* Exercise brief: Go through the lines below and tally those containing the string "their". Respond with the number only.
----- Input
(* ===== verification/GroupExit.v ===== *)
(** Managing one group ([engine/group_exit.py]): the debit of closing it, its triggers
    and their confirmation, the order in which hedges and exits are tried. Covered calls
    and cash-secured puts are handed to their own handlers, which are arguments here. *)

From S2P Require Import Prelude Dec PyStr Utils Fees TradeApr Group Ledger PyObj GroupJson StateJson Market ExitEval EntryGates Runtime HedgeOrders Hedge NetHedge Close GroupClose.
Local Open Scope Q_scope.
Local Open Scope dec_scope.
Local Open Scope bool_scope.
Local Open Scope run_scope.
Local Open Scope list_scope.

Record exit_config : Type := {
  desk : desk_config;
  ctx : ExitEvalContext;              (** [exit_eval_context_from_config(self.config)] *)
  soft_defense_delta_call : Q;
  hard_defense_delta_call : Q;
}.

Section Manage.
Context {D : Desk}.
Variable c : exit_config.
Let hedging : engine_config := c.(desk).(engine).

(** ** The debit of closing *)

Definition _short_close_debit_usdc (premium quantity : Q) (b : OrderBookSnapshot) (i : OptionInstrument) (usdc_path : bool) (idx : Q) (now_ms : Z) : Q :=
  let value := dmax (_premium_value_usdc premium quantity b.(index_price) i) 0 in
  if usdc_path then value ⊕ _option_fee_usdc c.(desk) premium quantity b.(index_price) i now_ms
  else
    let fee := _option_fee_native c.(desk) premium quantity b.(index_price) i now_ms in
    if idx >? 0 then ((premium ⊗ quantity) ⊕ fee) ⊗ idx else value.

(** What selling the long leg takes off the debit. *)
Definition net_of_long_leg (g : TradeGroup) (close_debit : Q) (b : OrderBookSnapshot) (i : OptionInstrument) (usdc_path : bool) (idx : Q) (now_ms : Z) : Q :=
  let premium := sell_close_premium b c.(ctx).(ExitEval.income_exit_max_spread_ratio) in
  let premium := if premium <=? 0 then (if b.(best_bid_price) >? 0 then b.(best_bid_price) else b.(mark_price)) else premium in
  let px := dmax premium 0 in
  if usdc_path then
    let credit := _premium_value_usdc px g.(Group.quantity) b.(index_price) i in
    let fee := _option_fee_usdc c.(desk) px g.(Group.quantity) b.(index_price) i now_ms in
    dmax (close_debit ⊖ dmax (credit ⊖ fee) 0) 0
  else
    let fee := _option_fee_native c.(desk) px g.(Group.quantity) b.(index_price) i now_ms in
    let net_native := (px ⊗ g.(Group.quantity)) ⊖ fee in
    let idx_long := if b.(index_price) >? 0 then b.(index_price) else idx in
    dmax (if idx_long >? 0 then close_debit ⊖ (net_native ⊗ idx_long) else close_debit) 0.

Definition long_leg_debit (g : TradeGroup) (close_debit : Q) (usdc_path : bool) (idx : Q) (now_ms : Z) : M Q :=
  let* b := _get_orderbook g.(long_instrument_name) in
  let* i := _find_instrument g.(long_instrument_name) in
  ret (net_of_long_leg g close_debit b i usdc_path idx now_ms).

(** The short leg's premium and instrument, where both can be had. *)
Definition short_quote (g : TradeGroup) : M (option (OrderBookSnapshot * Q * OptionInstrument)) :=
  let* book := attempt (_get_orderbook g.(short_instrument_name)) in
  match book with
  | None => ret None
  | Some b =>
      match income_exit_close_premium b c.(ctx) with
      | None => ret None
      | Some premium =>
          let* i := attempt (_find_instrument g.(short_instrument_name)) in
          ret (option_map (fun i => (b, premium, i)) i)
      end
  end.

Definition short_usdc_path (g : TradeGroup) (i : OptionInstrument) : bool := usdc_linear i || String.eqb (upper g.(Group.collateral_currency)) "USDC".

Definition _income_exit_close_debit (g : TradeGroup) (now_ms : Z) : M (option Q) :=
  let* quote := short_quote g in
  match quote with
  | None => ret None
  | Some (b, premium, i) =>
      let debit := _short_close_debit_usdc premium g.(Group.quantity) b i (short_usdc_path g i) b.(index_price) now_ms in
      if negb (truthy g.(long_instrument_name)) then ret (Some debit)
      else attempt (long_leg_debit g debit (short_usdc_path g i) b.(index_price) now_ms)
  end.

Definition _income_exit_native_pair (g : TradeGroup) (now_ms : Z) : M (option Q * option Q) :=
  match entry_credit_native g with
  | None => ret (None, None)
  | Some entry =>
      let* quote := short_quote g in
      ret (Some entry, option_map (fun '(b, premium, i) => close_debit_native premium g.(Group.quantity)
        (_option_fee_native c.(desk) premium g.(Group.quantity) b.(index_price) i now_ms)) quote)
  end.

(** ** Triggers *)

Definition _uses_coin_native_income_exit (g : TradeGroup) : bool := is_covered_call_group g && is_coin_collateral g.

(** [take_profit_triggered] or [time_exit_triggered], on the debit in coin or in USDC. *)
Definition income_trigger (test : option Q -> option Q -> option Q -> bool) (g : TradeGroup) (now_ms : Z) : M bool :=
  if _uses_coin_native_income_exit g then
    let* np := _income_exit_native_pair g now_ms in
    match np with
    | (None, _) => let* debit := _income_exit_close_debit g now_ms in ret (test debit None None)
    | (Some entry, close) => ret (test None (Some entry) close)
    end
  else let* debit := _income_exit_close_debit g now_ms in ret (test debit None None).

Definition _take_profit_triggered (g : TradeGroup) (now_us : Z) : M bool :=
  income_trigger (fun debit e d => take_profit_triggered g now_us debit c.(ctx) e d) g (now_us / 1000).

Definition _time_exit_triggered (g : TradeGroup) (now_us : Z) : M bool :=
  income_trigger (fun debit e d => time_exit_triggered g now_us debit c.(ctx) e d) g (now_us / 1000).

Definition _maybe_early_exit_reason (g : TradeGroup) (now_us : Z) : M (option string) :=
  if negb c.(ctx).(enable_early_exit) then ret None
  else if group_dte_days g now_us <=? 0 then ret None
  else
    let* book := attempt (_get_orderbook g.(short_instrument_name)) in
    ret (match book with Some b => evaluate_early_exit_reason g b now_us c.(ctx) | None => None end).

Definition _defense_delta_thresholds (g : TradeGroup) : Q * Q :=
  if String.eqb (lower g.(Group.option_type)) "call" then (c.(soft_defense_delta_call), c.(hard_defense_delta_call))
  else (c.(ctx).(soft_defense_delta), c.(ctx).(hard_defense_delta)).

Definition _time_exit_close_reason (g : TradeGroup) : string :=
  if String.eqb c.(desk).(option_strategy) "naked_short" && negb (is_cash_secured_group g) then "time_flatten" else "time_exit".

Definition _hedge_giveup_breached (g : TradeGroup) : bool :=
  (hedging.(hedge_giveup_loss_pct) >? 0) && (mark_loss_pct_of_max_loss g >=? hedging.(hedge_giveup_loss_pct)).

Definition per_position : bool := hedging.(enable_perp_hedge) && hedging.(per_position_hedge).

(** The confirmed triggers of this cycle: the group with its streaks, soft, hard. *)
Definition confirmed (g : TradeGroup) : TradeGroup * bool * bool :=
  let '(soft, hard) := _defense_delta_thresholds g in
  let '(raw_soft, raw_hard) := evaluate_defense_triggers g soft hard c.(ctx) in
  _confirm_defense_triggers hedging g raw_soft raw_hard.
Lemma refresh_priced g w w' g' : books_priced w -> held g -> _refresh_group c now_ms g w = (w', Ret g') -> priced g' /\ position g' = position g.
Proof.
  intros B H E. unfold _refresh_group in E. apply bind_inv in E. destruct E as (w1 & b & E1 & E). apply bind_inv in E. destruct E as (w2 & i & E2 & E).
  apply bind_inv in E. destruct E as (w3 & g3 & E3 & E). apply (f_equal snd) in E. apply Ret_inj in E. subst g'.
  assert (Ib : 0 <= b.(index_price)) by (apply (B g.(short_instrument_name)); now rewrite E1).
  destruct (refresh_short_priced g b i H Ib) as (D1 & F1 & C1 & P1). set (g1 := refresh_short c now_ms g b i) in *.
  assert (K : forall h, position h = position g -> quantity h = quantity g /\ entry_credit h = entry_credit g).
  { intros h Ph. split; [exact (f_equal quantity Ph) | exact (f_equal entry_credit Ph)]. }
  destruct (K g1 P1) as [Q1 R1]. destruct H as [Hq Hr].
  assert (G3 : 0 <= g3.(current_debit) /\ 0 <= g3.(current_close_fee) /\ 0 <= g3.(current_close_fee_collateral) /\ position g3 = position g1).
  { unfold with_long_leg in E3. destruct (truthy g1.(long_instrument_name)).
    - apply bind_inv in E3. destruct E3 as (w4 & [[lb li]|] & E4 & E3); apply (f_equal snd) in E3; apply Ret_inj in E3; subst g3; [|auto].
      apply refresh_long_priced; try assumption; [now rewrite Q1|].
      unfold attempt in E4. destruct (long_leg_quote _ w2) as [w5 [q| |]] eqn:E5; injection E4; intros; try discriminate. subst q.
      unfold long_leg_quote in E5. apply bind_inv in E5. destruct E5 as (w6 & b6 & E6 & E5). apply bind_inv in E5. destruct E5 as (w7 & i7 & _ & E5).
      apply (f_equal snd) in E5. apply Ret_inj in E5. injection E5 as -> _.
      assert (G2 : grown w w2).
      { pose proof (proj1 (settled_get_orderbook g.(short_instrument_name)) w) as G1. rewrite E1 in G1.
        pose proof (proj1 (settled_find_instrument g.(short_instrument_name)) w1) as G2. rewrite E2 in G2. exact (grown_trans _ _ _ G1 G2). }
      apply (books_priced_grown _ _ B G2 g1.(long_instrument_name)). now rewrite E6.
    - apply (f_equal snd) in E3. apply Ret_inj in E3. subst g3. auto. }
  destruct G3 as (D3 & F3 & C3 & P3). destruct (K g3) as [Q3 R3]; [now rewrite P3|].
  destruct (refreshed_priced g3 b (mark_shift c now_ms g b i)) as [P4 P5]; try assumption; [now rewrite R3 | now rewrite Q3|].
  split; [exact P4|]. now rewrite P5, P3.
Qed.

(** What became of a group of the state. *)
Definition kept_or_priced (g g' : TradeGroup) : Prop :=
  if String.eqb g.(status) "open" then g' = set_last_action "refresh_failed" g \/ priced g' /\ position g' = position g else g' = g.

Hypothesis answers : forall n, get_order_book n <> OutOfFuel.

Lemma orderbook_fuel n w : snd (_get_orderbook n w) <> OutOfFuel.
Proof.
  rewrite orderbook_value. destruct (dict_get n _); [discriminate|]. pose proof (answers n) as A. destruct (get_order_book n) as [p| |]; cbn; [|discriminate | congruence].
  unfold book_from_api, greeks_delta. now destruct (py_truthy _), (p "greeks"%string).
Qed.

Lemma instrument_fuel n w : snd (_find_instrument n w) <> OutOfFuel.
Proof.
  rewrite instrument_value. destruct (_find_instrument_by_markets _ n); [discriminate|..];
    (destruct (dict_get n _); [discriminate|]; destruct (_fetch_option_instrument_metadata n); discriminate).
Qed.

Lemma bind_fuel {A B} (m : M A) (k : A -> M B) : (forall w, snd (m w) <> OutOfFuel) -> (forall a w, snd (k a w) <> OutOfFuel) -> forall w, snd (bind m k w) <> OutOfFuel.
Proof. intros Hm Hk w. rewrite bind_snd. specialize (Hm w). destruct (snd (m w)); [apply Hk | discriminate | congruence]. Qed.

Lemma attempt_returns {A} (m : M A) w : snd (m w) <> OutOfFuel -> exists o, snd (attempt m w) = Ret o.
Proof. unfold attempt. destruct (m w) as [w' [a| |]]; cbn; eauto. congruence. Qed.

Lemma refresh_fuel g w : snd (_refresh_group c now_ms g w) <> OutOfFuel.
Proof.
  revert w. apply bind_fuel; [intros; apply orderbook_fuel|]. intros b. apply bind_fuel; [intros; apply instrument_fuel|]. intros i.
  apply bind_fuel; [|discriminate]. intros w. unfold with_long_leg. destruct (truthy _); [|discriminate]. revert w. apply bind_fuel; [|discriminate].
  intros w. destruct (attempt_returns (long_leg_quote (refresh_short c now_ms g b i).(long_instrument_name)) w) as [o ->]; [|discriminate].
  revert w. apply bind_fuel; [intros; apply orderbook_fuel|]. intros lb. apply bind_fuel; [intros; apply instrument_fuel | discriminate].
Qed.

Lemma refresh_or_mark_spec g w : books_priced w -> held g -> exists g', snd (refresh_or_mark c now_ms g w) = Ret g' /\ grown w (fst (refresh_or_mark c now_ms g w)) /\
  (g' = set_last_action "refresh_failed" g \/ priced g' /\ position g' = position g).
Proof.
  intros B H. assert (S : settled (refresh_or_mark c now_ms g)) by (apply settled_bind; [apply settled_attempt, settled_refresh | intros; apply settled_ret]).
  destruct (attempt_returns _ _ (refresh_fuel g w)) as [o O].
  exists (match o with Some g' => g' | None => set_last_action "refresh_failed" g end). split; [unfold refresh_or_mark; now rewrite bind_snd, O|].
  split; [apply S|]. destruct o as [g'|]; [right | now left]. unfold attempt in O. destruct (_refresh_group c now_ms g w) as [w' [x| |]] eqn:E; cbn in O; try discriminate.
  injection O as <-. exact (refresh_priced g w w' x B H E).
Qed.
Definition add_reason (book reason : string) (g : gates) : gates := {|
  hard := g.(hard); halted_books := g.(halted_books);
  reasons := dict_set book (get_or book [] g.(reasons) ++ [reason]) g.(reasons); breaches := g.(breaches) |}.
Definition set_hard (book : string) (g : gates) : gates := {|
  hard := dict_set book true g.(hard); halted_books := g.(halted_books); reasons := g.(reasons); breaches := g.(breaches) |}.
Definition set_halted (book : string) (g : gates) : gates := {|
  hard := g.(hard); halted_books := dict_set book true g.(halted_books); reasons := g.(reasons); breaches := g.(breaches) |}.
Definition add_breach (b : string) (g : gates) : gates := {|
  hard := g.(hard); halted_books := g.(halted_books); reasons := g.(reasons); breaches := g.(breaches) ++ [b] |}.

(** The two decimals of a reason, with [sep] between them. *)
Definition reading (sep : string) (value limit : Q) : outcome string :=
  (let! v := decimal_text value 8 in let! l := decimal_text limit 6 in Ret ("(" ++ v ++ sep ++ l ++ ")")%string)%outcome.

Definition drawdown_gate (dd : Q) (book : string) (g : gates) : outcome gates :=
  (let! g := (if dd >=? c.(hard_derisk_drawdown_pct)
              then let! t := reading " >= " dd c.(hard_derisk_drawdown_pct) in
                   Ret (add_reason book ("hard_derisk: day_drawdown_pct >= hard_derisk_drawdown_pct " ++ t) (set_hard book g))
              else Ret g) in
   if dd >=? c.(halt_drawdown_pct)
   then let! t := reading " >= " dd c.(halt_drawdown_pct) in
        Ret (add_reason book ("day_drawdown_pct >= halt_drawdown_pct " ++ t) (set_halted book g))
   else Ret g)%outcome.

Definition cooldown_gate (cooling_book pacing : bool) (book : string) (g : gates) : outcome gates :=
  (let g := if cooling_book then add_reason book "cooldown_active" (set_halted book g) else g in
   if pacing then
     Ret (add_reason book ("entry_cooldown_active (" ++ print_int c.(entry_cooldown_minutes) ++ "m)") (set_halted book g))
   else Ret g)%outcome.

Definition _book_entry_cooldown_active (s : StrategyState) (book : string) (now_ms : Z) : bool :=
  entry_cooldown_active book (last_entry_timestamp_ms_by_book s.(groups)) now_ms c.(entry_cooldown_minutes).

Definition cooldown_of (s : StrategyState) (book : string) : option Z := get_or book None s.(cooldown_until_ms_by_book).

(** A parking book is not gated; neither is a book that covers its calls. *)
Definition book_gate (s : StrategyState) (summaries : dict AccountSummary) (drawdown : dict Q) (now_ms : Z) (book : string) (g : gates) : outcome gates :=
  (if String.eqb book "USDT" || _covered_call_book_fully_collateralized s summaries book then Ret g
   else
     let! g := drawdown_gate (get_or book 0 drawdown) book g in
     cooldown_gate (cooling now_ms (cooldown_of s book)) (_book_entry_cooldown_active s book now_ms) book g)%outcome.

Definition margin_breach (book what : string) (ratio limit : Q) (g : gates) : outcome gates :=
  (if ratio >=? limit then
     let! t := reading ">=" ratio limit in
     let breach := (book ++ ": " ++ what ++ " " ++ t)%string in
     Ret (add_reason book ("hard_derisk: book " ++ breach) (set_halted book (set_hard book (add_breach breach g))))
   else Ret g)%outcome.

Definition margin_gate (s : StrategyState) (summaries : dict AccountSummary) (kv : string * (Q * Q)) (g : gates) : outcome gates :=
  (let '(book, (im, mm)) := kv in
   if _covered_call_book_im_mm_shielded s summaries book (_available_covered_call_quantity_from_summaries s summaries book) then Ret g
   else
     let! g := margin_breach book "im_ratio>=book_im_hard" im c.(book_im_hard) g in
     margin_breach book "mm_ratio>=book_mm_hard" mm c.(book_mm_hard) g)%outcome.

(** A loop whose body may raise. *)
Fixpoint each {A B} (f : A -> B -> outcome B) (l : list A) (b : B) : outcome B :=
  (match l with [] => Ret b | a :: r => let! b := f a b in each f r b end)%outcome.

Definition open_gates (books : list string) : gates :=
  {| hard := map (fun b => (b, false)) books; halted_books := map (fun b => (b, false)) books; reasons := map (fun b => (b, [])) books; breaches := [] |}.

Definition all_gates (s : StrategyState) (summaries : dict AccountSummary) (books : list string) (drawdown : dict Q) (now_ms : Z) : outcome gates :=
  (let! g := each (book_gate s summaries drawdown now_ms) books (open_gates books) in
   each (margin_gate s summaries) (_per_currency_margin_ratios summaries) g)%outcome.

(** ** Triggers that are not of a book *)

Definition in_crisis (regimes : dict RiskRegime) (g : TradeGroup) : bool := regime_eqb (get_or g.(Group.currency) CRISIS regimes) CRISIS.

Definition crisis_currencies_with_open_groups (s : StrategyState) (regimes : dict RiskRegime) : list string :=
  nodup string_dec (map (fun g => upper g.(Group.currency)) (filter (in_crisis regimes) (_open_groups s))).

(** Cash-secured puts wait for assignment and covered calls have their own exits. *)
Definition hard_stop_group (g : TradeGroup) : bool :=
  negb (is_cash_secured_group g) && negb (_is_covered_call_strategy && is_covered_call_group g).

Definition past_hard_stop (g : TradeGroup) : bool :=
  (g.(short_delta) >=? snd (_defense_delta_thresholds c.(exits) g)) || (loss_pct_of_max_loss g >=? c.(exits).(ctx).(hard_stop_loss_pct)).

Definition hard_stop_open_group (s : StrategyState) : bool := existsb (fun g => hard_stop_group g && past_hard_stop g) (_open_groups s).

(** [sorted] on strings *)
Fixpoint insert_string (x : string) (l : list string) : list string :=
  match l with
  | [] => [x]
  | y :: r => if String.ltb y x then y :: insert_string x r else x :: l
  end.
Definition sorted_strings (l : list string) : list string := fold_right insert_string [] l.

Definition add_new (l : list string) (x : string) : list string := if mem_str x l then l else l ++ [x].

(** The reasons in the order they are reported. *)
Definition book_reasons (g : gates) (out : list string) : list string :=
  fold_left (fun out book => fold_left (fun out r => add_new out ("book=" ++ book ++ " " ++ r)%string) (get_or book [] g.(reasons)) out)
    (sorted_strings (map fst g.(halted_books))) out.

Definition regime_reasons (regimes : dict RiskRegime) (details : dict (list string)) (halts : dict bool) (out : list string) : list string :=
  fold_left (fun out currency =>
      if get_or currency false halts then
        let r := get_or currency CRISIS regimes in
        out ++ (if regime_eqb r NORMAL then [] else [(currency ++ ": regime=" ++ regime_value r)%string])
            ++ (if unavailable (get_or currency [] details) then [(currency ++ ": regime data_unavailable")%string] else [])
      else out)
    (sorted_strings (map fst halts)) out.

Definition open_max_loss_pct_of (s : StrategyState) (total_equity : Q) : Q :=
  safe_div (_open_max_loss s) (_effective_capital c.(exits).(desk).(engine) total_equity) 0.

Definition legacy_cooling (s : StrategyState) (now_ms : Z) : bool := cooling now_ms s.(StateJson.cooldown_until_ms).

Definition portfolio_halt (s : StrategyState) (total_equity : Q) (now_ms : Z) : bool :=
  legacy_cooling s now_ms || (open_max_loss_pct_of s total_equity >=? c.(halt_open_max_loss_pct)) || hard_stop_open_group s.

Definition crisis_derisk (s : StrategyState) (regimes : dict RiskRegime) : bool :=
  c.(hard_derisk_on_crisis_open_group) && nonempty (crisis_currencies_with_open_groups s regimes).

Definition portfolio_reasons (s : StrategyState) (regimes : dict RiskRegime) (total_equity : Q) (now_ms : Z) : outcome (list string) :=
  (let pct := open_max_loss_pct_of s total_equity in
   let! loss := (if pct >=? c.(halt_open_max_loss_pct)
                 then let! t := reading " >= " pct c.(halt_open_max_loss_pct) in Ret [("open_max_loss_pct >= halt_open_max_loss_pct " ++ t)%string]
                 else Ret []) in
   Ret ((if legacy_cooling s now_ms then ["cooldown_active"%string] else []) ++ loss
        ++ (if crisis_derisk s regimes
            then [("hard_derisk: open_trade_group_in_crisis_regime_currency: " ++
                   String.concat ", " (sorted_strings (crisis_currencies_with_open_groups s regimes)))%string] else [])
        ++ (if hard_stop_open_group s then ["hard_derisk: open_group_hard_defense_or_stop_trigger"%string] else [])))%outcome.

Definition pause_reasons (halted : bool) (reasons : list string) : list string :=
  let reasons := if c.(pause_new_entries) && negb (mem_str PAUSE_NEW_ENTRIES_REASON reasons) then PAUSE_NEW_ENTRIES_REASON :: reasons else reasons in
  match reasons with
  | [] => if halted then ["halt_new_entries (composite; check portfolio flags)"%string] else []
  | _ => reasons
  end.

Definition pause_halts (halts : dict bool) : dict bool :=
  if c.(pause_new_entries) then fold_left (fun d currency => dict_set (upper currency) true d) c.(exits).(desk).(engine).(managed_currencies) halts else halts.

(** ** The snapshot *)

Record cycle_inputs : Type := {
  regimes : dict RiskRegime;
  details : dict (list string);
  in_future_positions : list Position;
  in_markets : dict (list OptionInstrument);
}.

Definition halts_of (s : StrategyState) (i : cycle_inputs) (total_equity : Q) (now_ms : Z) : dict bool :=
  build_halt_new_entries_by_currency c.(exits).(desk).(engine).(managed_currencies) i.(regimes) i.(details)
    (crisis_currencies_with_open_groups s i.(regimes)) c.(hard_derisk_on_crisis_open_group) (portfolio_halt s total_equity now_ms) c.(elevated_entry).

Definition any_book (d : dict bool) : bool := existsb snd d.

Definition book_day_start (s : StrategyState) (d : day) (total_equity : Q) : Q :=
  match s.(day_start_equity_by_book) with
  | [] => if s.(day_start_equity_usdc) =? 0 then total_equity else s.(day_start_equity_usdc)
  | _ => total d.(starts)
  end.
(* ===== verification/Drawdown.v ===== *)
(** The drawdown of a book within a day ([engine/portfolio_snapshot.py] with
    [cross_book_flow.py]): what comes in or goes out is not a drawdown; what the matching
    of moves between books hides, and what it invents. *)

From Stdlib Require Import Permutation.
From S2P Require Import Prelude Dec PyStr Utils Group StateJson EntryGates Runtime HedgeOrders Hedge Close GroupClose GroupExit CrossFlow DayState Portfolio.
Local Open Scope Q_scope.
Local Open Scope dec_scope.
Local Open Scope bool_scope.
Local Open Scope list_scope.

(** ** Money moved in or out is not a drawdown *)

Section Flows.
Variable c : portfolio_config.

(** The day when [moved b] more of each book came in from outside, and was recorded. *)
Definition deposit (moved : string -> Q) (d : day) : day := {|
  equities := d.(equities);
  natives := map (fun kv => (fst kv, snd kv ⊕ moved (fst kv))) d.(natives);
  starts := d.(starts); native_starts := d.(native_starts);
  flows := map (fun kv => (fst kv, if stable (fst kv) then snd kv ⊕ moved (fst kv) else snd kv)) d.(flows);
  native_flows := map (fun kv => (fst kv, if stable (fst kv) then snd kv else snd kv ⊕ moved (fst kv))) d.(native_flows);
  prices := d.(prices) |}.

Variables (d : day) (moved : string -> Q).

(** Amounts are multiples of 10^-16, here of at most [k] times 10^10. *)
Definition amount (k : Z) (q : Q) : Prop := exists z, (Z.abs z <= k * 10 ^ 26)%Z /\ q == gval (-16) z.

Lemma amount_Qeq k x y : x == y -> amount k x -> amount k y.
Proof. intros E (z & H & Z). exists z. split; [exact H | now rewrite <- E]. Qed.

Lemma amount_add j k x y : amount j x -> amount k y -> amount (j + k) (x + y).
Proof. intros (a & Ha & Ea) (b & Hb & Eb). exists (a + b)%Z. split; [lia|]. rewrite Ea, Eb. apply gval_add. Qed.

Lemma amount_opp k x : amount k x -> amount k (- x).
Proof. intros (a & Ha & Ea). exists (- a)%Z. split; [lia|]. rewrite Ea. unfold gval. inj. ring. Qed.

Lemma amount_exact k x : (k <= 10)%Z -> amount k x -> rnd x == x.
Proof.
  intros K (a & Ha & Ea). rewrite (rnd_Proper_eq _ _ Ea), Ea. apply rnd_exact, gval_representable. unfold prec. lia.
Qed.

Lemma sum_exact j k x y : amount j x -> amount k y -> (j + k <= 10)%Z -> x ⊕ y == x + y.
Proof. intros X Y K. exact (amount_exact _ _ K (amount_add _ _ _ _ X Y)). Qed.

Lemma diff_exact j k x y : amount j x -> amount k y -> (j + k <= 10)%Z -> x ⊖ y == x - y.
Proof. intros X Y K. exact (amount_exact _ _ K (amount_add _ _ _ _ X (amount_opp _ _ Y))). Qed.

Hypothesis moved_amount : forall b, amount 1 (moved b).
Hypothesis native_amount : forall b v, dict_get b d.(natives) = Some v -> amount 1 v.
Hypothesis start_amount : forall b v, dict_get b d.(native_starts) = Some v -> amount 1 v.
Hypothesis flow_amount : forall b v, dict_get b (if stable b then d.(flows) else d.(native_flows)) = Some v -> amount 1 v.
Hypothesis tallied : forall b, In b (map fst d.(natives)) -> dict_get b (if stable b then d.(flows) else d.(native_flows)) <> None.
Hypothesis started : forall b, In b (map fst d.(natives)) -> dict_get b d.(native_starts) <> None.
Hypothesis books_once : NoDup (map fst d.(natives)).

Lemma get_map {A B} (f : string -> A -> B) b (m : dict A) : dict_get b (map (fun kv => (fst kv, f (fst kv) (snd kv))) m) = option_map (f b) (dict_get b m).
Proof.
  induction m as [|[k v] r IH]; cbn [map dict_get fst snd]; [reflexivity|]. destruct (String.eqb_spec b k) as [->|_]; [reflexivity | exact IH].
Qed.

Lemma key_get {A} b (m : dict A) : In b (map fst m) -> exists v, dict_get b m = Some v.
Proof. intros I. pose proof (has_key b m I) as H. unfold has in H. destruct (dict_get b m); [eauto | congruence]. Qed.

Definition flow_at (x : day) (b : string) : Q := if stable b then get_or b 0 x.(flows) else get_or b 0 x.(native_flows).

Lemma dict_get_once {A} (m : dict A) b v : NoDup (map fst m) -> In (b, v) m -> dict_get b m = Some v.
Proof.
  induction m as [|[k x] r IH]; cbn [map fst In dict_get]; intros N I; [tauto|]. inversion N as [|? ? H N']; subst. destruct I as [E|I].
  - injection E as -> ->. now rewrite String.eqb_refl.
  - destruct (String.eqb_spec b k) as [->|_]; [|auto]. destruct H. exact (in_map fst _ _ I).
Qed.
----------
* Answer to this task: 3